SOURCE MATERIAL:
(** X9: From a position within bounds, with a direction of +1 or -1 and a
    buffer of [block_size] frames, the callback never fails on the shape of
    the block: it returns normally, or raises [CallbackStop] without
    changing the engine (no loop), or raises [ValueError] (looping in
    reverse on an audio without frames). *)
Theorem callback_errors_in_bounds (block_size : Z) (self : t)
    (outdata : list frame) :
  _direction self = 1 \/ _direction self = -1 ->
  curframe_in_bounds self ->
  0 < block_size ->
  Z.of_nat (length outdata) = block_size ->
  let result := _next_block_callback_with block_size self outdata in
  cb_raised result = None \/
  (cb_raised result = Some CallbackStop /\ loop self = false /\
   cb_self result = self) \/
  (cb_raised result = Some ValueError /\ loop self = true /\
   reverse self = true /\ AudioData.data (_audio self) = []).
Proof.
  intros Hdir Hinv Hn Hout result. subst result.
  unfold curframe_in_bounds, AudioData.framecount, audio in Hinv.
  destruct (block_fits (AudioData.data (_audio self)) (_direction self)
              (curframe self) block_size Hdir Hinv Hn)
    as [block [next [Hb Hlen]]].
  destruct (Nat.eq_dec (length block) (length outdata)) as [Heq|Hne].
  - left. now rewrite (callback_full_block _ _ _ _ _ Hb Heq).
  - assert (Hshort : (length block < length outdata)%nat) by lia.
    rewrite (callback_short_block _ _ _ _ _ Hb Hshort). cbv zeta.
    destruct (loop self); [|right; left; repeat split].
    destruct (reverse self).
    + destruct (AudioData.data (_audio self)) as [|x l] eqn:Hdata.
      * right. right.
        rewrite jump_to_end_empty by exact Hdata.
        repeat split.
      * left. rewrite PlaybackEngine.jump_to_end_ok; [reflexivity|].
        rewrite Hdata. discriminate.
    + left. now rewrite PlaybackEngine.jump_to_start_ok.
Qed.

PROBLEM STATEMENT:
Please print the records above exactly from their first line. End with the line containing "Z.of_nat (length outdata) = block_size ->", and include it.

RESULT:
(** X9: From a position within bounds, with a direction of +1 or -1 and a
    buffer of [block_size] frames, the callback never fails on the shape of
    the block: it returns normally, or raises [CallbackStop] without
    changing the engine (no loop), or raises [ValueError] (looping in
    reverse on an audio without frames). *)
Theorem callback_errors_in_bounds (block_size : Z) (self : t)
    (outdata : list frame) :
  _direction self = 1 \/ _direction self = -1 ->
  curframe_in_bounds self ->
  0 < block_size ->
  Z.of_nat (length outdata) = block_size ->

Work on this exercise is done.